Required work. Every line in the records below between the one holding "strip p q = None" and the one holding "assert (Hw : forall", inclusive, is to be set down exactly; all other lines are to be left out.

-------------------------

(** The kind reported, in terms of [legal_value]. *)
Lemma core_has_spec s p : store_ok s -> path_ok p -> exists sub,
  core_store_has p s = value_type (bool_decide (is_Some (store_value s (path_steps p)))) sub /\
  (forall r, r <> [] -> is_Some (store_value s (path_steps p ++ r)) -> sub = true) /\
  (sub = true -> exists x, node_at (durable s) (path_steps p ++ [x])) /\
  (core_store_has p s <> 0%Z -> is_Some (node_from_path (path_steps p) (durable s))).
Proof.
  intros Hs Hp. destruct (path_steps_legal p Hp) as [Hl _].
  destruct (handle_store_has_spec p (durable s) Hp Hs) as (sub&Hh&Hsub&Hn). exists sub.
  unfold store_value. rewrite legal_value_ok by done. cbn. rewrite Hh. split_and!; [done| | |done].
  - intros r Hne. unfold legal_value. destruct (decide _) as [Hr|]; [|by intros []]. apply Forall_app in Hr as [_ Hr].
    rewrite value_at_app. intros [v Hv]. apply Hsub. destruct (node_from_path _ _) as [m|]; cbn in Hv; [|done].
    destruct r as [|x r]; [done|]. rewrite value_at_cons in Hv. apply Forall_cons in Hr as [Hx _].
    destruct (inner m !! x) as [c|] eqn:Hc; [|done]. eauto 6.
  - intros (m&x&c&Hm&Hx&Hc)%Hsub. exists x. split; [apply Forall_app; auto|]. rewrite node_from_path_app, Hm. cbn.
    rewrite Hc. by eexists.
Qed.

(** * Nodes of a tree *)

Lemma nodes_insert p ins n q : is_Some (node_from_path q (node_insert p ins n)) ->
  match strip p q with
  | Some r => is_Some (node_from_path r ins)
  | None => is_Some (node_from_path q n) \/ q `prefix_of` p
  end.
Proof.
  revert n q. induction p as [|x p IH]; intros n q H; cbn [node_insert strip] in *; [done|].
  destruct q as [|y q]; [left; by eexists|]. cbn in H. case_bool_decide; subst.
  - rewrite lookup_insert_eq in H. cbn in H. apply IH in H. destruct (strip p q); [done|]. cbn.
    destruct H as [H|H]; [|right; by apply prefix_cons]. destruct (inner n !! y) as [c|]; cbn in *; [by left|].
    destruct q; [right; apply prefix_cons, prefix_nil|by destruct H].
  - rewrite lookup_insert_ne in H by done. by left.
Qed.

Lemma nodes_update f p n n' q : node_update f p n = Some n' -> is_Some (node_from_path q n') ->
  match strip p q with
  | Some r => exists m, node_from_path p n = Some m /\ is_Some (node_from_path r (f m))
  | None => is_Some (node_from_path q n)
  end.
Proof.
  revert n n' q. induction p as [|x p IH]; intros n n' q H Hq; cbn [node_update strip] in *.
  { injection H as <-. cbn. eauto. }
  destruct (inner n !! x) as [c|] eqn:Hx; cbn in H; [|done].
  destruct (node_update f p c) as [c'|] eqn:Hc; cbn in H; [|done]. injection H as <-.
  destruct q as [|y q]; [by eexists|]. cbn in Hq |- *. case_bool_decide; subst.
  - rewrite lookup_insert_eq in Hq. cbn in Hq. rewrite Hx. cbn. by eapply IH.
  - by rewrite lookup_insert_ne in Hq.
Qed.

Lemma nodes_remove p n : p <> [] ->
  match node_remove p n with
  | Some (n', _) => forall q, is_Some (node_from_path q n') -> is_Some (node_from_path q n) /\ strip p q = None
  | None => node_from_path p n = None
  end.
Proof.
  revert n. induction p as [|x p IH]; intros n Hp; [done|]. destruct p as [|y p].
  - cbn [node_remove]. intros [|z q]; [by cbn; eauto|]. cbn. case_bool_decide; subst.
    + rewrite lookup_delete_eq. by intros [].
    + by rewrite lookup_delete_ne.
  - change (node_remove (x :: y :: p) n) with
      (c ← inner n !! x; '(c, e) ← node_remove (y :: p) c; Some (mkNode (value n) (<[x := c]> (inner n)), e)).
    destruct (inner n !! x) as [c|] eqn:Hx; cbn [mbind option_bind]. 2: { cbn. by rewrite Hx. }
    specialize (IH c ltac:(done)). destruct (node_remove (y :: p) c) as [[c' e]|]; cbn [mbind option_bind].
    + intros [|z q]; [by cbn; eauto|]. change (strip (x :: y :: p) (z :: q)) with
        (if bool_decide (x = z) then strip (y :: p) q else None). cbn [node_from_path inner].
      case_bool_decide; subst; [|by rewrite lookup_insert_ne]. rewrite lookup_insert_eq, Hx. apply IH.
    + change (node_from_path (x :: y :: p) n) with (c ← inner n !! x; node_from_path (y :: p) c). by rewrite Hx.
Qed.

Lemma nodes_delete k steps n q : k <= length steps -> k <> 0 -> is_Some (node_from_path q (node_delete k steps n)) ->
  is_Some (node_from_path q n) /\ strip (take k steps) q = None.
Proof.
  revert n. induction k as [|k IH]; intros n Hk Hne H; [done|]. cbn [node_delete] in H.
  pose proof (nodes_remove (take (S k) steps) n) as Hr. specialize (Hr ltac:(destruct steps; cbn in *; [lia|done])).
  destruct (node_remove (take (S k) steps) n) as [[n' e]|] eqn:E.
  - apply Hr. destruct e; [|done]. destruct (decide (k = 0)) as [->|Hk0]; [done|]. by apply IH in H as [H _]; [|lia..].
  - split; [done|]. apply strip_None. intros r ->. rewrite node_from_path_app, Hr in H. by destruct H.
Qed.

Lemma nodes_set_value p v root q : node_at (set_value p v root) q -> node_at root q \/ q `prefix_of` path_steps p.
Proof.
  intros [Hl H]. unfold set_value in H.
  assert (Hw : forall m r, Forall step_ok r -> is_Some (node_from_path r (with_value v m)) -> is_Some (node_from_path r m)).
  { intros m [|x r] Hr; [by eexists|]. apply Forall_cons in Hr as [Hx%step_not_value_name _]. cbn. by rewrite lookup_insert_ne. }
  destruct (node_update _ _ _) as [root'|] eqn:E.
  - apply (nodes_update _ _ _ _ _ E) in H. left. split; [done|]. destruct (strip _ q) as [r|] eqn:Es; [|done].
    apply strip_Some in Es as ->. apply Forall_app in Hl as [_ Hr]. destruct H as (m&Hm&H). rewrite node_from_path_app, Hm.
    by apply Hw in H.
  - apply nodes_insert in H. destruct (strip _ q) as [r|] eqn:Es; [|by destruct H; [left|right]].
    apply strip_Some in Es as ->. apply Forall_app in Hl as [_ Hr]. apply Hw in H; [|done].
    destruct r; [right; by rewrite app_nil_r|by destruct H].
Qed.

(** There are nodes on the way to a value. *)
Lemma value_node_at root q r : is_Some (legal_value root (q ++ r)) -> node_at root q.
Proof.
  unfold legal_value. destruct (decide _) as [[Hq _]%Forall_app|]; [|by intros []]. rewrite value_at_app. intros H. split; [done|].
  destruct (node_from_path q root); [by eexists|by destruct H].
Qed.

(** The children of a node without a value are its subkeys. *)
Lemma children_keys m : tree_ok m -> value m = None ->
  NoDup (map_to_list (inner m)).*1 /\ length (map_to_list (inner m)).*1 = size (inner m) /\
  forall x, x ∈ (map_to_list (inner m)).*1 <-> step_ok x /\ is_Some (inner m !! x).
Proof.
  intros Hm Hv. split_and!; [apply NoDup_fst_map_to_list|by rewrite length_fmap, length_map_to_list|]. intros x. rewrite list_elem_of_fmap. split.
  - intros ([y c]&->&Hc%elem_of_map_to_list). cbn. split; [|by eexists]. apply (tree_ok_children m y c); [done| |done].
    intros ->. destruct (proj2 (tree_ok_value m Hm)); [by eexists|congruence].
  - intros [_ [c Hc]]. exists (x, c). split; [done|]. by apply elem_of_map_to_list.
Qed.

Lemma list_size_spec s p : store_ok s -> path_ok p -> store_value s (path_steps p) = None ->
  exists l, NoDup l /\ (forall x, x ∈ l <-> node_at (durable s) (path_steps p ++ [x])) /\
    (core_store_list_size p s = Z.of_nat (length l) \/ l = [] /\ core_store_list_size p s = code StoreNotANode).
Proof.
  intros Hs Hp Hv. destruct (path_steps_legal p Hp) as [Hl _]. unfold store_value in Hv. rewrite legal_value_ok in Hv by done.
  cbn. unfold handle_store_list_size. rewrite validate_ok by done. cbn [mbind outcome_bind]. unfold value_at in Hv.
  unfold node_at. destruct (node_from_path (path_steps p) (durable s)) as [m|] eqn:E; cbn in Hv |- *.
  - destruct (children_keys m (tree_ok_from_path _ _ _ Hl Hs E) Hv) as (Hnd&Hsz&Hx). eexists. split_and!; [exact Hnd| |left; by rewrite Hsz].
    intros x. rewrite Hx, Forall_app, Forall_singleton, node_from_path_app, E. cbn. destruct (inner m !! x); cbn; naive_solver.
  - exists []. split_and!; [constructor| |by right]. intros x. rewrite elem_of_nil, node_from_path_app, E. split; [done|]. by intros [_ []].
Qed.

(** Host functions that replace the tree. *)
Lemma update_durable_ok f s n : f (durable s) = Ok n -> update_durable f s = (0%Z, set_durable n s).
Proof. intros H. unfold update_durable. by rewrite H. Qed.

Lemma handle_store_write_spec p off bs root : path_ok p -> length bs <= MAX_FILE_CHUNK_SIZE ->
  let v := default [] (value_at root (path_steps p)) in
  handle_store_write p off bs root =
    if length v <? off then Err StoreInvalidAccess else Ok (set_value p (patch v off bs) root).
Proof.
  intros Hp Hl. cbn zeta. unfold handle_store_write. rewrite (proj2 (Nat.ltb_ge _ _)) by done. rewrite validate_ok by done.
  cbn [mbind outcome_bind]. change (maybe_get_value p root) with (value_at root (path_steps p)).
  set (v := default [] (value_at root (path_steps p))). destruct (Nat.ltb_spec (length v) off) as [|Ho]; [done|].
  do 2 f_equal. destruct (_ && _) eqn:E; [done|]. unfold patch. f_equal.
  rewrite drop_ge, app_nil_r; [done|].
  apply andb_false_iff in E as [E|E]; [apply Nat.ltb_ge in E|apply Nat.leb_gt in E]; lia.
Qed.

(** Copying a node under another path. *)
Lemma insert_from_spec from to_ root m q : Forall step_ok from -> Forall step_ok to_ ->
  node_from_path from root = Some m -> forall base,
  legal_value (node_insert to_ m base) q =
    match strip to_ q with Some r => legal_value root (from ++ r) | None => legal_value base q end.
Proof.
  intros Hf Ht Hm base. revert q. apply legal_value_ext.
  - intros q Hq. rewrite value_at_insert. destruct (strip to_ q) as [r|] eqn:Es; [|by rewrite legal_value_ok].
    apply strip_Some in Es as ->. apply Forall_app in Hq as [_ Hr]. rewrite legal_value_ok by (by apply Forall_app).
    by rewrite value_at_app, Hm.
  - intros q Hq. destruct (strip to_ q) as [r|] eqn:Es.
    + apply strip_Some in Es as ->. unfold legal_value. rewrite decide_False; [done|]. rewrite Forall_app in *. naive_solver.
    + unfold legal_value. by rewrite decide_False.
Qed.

-------------------------

Written answer.
  | Some (n', _) => forall q, is_Some (node_from_path q n') -> is_Some (node_from_path q n) /\ strip p q = None
  | None => node_from_path p n = None
  end.
Proof.
  revert n. induction p as [|x p IH]; intros n Hp; [done|]. destruct p as [|y p].
  - cbn [node_remove]. intros [|z q]; [by cbn; eauto|]. cbn. case_bool_decide; subst.
    + rewrite lookup_delete_eq. by intros [].
    + by rewrite lookup_delete_ne.
  - change (node_remove (x :: y :: p) n) with
      (c ← inner n !! x; '(c, e) ← node_remove (y :: p) c; Some (mkNode (value n) (<[x := c]> (inner n)), e)).
    destruct (inner n !! x) as [c|] eqn:Hx; cbn [mbind option_bind]. 2: { cbn. by rewrite Hx. }
    specialize (IH c ltac:(done)). destruct (node_remove (y :: p) c) as [[c' e]|]; cbn [mbind option_bind].
    + intros [|z q]; [by cbn; eauto|]. change (strip (x :: y :: p) (z :: q)) with
        (if bool_decide (x = z) then strip (y :: p) q else None). cbn [node_from_path inner].
      case_bool_decide; subst; [|by rewrite lookup_insert_ne]. rewrite lookup_insert_eq, Hx. apply IH.
    + change (node_from_path (x :: y :: p) n) with (c ← inner n !! x; node_from_path (y :: p) c). by rewrite Hx.
Qed.

Lemma nodes_delete k steps n q : k <= length steps -> k <> 0 -> is_Some (node_from_path q (node_delete k steps n)) ->
  is_Some (node_from_path q n) /\ strip (take k steps) q = None.
Proof.
  revert n. induction k as [|k IH]; intros n Hk Hne H; [done|]. cbn [node_delete] in H.
  pose proof (nodes_remove (take (S k) steps) n) as Hr. specialize (Hr ltac:(destruct steps; cbn in *; [lia|done])).
  destruct (node_remove (take (S k) steps) n) as [[n' e]|] eqn:E.
  - apply Hr. destruct e; [|done]. destruct (decide (k = 0)) as [->|Hk0]; [done|]. by apply IH in H as [H _]; [|lia..].
  - split; [done|]. apply strip_None. intros r ->. rewrite node_from_path_app, Hr in H. by destruct H.
Qed.

Lemma nodes_set_value p v root q : node_at (set_value p v root) q -> node_at root q \/ q `prefix_of` path_steps p.
Proof.
  intros [Hl H]. unfold set_value in H.
  assert (Hw : forall m r, Forall step_ok r -> is_Some (node_from_path r (with_value v m)) -> is_Some (node_from_path r m)).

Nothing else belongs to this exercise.